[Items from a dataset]
——————————
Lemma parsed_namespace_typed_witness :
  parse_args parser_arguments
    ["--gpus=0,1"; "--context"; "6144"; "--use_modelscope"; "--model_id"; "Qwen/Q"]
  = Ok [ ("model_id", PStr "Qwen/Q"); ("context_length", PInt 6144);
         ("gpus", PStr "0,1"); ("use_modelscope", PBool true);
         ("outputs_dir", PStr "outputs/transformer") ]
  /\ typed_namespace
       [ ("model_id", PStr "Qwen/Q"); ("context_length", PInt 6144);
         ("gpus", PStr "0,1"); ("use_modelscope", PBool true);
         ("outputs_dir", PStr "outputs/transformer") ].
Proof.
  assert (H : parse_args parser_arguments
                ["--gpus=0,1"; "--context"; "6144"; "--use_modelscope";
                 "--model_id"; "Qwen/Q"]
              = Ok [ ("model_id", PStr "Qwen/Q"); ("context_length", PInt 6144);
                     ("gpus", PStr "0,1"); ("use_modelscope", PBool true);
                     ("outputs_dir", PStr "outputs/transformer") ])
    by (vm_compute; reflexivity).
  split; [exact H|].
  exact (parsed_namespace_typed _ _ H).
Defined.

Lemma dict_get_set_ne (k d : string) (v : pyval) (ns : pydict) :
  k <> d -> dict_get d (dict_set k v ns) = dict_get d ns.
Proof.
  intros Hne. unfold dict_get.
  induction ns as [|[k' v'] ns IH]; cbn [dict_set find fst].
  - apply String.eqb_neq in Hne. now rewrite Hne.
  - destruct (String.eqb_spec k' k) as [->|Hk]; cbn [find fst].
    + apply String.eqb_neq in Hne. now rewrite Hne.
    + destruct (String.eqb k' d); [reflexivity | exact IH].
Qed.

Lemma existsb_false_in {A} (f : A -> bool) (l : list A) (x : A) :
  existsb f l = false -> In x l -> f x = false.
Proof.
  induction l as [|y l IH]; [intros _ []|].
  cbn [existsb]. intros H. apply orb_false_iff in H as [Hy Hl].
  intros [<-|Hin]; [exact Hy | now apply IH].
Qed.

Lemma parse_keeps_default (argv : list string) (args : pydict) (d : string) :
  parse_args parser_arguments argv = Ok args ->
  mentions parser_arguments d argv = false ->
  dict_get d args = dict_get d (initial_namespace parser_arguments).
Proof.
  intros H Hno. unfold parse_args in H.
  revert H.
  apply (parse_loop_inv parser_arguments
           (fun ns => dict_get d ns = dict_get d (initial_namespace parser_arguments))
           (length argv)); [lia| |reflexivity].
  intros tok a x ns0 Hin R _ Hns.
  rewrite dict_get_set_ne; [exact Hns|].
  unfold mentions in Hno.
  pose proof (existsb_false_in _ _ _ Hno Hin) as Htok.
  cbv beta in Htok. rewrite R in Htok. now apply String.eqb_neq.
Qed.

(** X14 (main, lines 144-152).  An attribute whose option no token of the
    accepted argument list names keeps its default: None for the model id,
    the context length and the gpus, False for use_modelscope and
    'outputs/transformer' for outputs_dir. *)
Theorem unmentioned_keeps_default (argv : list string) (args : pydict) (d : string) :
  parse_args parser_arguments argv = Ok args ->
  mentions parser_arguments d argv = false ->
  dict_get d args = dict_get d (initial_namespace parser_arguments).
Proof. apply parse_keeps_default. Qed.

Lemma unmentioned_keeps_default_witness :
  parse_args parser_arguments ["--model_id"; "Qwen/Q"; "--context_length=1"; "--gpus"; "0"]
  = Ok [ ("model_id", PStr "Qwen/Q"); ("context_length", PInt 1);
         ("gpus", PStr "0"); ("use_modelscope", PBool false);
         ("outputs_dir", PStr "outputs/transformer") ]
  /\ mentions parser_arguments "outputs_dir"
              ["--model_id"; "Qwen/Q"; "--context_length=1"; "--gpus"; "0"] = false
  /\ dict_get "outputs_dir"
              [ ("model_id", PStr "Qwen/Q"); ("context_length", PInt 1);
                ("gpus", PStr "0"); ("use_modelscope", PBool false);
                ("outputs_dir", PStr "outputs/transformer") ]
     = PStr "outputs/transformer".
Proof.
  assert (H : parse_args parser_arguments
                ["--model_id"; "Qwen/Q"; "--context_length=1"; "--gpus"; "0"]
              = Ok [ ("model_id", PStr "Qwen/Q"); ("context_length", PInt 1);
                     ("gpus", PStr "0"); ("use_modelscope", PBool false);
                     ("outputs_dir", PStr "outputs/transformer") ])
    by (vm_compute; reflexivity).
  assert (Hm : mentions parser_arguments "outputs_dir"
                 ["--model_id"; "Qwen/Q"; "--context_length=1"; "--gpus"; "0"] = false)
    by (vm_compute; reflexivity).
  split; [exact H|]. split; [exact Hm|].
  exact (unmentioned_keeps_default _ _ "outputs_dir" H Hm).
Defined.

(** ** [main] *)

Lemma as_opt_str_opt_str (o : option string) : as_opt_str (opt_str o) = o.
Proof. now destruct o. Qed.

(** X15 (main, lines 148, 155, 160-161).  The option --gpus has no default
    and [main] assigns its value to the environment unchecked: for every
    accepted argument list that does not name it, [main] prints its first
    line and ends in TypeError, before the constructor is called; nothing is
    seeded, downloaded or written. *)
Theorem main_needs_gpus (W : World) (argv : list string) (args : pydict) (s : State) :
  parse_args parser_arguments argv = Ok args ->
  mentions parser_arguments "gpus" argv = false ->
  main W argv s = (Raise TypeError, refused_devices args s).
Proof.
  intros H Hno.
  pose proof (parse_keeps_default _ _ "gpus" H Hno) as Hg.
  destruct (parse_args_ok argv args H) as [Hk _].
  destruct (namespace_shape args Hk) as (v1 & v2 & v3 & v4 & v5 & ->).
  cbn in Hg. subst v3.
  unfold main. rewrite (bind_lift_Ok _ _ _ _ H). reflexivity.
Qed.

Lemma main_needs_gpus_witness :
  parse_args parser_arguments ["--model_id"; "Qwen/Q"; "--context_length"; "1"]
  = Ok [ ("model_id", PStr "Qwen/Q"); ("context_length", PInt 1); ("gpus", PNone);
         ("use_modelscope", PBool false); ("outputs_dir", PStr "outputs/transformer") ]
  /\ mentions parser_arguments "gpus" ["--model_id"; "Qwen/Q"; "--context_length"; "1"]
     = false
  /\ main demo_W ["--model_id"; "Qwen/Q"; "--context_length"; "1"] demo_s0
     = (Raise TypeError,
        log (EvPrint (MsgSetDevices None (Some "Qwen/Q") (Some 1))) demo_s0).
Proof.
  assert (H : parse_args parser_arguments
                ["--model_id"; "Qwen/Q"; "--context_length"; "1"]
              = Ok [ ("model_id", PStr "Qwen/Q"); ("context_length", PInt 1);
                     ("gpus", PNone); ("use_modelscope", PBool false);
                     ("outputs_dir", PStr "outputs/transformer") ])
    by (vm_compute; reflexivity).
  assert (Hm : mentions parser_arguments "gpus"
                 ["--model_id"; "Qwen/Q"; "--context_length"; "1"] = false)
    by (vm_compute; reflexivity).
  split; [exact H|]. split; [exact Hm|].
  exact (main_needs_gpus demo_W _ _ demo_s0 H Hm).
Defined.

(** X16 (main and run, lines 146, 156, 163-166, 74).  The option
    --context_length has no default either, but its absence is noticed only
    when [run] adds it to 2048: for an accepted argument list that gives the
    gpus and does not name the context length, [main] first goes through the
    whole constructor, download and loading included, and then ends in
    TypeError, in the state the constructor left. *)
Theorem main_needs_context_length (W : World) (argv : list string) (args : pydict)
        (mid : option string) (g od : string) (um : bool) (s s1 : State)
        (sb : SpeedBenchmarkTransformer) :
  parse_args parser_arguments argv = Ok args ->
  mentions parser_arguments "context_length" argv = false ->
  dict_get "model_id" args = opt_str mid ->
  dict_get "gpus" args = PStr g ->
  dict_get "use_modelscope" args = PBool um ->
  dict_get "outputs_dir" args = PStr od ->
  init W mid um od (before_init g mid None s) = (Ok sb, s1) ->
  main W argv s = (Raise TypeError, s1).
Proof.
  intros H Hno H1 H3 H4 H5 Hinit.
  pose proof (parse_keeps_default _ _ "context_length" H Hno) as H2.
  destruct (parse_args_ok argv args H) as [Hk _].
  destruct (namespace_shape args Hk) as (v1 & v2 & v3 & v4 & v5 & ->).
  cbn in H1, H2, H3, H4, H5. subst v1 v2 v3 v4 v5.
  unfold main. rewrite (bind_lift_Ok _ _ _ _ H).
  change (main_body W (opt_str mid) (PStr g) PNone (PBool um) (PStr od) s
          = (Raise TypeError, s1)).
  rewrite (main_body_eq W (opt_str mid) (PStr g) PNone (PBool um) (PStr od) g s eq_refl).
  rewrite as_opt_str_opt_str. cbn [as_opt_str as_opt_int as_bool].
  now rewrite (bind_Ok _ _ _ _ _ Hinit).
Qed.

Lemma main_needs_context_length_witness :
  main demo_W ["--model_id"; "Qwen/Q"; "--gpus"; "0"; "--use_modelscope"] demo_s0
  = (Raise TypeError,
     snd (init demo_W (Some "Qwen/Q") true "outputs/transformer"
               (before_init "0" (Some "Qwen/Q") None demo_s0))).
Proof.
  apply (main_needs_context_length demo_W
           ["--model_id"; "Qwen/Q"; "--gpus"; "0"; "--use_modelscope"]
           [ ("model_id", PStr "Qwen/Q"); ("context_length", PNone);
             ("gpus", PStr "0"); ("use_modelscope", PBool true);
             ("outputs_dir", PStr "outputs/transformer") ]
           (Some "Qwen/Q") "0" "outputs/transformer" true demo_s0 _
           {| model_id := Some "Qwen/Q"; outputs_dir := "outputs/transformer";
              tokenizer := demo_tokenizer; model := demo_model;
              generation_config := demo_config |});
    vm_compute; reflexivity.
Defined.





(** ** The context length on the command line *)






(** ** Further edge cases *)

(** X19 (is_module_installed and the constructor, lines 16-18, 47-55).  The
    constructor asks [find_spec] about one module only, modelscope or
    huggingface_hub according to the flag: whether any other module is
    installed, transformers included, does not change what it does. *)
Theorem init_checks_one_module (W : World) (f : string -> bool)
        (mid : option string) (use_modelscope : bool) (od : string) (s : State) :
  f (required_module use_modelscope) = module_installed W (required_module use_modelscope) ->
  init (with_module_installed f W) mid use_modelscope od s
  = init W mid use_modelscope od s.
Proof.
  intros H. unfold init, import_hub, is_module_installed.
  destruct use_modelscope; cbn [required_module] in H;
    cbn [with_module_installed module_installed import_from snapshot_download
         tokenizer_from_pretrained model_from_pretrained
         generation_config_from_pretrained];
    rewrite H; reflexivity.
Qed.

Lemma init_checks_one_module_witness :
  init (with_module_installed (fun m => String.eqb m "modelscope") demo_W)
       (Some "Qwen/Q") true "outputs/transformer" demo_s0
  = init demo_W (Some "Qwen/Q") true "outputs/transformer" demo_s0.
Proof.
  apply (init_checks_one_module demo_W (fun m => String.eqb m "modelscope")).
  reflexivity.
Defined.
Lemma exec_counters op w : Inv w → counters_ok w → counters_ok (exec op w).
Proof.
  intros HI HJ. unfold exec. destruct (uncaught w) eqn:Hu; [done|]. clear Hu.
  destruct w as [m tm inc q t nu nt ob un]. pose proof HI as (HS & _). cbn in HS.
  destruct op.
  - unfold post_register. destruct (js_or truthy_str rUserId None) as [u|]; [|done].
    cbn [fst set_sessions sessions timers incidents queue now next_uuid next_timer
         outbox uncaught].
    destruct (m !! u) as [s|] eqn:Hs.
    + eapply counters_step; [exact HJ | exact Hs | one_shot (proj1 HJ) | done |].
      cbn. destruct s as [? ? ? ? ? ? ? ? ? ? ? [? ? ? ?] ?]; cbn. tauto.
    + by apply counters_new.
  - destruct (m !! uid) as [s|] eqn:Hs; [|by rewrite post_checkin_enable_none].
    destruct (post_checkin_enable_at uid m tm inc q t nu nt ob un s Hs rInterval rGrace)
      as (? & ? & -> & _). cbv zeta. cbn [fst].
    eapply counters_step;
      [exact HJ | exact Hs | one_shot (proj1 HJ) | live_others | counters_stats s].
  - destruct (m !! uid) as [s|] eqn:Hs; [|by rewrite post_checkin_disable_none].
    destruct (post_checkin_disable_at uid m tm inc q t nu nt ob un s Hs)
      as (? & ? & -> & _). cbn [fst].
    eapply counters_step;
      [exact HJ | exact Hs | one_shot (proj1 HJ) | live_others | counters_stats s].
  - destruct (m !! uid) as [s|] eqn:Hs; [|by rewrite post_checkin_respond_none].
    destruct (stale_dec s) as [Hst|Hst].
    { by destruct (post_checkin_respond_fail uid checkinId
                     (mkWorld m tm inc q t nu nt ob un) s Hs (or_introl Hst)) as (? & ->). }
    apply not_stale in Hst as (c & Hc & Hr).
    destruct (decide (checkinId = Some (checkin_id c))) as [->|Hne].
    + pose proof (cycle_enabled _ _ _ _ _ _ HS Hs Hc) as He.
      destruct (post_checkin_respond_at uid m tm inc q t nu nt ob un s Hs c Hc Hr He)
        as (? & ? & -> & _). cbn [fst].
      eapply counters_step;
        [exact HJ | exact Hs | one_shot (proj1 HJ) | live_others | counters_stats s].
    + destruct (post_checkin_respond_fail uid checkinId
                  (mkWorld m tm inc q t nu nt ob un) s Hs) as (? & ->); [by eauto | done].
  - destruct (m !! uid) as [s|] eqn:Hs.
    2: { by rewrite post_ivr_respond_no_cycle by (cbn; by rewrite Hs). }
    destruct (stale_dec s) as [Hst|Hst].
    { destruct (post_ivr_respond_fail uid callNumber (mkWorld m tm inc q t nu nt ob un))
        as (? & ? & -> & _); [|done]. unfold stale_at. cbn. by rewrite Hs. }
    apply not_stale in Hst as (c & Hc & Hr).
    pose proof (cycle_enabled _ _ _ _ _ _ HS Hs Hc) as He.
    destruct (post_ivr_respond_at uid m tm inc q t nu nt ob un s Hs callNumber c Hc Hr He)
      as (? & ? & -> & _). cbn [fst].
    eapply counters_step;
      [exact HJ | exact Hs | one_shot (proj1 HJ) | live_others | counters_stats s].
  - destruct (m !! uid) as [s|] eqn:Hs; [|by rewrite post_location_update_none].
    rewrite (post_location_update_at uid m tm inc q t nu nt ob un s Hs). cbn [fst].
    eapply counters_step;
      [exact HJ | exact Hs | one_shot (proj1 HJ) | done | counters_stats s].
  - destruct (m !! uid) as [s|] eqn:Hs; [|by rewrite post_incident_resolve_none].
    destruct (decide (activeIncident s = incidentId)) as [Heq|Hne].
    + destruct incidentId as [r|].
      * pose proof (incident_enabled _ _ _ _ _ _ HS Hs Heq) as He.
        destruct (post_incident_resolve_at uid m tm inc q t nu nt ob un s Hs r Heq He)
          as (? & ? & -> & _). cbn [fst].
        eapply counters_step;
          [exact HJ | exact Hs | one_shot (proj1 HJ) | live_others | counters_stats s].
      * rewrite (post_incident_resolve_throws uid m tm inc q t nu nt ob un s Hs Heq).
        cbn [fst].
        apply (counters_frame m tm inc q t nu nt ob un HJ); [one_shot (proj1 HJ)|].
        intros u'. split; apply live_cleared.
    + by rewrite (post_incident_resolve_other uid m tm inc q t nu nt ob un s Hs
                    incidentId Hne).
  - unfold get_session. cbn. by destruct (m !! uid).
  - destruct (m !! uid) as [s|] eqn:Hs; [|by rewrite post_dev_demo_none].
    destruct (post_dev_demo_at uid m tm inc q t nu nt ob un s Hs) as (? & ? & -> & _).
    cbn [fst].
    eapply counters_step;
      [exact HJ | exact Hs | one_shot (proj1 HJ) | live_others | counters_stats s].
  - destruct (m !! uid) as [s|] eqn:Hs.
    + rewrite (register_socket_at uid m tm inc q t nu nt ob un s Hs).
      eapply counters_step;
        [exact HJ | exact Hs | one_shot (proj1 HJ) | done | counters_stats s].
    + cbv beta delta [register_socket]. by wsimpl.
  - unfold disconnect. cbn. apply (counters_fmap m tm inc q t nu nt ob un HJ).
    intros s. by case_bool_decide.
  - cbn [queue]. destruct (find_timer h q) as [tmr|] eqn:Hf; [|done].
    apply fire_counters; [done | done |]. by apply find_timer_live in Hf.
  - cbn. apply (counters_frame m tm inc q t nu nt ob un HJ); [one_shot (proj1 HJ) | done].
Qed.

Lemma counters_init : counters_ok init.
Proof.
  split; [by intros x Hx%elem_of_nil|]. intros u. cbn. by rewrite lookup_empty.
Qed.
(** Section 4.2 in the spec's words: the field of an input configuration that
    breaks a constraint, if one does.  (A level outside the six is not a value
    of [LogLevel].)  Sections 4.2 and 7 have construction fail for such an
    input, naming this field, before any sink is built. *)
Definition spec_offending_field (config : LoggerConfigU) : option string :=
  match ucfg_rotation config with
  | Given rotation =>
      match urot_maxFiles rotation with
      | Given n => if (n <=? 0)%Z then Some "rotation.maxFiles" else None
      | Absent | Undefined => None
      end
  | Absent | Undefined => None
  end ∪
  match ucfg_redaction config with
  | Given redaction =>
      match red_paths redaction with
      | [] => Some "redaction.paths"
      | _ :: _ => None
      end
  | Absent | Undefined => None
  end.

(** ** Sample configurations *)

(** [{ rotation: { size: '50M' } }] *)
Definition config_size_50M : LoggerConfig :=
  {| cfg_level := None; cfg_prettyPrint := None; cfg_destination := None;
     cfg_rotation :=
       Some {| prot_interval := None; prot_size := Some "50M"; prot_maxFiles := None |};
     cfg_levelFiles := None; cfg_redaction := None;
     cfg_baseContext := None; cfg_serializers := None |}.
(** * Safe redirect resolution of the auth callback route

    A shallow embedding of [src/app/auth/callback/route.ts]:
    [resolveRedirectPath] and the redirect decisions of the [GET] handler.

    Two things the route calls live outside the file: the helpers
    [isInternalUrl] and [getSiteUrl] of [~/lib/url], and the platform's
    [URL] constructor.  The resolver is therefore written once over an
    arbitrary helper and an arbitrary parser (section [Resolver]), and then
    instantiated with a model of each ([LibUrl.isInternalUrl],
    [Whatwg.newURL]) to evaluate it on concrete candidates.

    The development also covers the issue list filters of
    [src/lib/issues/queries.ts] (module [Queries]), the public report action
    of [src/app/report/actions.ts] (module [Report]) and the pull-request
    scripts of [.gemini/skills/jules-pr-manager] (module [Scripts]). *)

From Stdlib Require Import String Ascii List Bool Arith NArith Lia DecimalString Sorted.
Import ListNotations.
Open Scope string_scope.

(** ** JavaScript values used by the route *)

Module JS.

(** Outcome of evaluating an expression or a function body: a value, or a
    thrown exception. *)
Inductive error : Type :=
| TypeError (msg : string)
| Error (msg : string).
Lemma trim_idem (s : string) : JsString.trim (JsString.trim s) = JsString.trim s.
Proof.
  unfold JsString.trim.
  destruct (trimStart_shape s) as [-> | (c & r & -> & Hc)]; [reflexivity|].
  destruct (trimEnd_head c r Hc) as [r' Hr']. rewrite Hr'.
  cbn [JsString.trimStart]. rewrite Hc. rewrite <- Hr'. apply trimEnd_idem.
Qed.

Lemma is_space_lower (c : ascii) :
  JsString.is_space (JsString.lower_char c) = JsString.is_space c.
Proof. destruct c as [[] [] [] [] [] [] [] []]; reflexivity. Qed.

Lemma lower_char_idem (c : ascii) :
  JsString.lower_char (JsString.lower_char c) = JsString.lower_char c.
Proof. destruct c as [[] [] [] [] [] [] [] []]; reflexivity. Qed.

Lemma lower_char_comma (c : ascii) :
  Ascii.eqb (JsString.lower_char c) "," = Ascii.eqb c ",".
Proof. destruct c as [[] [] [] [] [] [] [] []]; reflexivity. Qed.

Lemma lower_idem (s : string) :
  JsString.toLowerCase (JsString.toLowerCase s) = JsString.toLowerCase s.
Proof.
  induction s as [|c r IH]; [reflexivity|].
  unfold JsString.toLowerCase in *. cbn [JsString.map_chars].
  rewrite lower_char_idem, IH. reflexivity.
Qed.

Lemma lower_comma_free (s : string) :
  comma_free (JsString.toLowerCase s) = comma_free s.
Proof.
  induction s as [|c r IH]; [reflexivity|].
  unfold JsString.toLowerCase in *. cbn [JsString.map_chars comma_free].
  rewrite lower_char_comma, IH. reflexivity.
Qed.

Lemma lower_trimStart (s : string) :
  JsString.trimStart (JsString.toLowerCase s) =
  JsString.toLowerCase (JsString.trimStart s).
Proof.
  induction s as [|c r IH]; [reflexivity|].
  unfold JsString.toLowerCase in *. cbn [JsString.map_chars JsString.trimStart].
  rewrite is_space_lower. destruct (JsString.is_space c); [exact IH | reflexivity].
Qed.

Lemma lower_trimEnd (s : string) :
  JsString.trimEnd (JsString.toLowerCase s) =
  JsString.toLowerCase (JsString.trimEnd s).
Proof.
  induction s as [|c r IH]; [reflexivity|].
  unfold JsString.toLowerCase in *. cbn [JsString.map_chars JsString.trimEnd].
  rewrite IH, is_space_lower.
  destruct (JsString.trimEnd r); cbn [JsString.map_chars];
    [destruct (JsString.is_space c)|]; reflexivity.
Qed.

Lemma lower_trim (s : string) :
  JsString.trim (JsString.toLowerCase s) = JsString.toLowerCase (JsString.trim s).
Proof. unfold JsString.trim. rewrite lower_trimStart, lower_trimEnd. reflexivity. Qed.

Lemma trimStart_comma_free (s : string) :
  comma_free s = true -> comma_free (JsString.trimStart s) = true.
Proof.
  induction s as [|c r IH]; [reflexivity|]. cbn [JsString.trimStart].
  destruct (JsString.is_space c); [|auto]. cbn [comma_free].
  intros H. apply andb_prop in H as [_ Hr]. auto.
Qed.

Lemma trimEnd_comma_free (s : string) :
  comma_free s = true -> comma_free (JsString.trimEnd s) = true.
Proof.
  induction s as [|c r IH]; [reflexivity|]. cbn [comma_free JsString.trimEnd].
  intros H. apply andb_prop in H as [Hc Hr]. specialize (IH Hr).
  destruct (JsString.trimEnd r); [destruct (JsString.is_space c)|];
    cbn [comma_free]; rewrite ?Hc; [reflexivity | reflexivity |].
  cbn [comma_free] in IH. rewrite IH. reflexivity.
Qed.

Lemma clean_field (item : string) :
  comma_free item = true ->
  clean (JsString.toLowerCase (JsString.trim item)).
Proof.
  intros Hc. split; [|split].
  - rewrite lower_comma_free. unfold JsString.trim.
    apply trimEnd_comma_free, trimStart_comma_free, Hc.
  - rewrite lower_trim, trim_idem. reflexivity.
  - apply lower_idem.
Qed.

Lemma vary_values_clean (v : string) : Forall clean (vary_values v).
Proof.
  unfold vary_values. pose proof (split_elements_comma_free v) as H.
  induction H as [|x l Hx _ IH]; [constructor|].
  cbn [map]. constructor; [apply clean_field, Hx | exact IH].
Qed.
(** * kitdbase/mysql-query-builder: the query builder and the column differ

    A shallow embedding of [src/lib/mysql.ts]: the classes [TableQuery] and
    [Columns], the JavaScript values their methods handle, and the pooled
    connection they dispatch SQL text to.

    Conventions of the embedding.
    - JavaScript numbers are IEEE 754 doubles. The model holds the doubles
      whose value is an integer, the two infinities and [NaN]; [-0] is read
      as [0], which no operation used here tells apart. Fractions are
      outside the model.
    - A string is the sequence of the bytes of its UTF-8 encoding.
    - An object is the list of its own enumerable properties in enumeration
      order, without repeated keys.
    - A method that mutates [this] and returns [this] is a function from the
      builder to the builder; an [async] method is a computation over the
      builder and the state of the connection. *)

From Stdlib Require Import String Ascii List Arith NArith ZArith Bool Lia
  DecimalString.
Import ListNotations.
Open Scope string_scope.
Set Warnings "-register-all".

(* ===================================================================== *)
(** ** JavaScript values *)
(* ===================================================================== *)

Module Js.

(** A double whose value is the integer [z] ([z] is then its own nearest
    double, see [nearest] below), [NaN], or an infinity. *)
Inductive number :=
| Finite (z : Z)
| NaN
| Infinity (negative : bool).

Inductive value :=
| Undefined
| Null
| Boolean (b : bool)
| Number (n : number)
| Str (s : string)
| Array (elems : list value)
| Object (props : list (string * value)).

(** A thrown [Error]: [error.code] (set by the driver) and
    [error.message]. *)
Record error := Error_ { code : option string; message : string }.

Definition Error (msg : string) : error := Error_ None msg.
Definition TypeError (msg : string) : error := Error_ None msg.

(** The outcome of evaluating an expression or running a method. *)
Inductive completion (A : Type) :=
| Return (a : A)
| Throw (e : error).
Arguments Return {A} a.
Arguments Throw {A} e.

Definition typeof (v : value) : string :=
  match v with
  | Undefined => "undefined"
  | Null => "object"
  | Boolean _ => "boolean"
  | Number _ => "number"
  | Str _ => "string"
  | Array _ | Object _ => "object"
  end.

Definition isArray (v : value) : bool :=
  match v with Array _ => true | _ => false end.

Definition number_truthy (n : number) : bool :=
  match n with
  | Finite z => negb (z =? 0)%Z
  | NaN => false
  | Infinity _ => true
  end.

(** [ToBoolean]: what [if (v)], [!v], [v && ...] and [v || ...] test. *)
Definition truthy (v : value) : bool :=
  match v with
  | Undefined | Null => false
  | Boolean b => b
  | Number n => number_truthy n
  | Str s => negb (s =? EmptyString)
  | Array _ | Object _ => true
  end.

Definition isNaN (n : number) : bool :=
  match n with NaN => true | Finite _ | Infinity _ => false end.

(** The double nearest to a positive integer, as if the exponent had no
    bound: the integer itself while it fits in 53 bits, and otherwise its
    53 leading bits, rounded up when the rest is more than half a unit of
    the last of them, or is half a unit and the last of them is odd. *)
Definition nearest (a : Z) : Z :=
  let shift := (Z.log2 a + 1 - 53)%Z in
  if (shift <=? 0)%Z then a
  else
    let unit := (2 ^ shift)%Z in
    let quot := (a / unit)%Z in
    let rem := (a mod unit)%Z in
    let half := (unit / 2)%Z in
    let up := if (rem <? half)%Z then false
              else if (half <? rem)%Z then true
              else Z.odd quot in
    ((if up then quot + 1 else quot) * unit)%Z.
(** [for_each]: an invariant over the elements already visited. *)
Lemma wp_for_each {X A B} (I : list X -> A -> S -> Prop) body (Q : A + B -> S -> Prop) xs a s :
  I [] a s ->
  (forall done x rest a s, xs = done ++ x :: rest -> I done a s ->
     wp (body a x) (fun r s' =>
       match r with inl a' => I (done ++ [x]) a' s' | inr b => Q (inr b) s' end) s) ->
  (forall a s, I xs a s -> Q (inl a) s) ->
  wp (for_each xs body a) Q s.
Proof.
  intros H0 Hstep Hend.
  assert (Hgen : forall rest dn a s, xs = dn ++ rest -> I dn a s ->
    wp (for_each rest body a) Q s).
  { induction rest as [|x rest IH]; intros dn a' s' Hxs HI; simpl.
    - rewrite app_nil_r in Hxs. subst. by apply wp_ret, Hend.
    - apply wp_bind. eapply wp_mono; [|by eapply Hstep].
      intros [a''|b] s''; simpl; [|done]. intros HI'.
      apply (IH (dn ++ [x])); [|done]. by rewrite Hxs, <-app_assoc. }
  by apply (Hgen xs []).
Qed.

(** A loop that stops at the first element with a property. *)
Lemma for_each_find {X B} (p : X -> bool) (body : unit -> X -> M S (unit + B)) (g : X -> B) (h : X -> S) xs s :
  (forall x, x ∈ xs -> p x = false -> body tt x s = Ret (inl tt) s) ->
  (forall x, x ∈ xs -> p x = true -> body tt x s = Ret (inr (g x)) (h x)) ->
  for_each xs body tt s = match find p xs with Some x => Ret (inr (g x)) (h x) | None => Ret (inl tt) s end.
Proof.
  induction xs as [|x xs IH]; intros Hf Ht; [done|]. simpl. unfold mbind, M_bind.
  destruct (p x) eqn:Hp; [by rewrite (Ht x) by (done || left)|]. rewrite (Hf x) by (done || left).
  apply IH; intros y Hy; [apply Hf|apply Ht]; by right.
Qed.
——————————
### EXERCISE BRIEF
Would you copy, unchanged, the stretch of the records above that begins at the line containing "-> Prop) body" and ends at the line containing "Hxs HI; simpl.", and only that?

### RESULT
Lemma wp_for_each {X A B} (I : list X -> A -> S -> Prop) body (Q : A + B -> S -> Prop) xs a s :
  I [] a s ->
  (forall done x rest a s, xs = done ++ x :: rest -> I done a s ->
     wp (body a x) (fun r s' =>
       match r with inl a' => I (done ++ [x]) a' s' | inr b => Q (inr b) s' end) s) ->
  (forall a s, I xs a s -> Q (inl a) s) ->
  wp (for_each xs body a) Q s.
Proof.
  intros H0 Hstep Hend.
  assert (Hgen : forall rest dn a s, xs = dn ++ rest -> I dn a s ->
    wp (for_each rest body a) Q s).
  { induction rest as [|x rest IH]; intros dn a' s' Hxs HI; simpl.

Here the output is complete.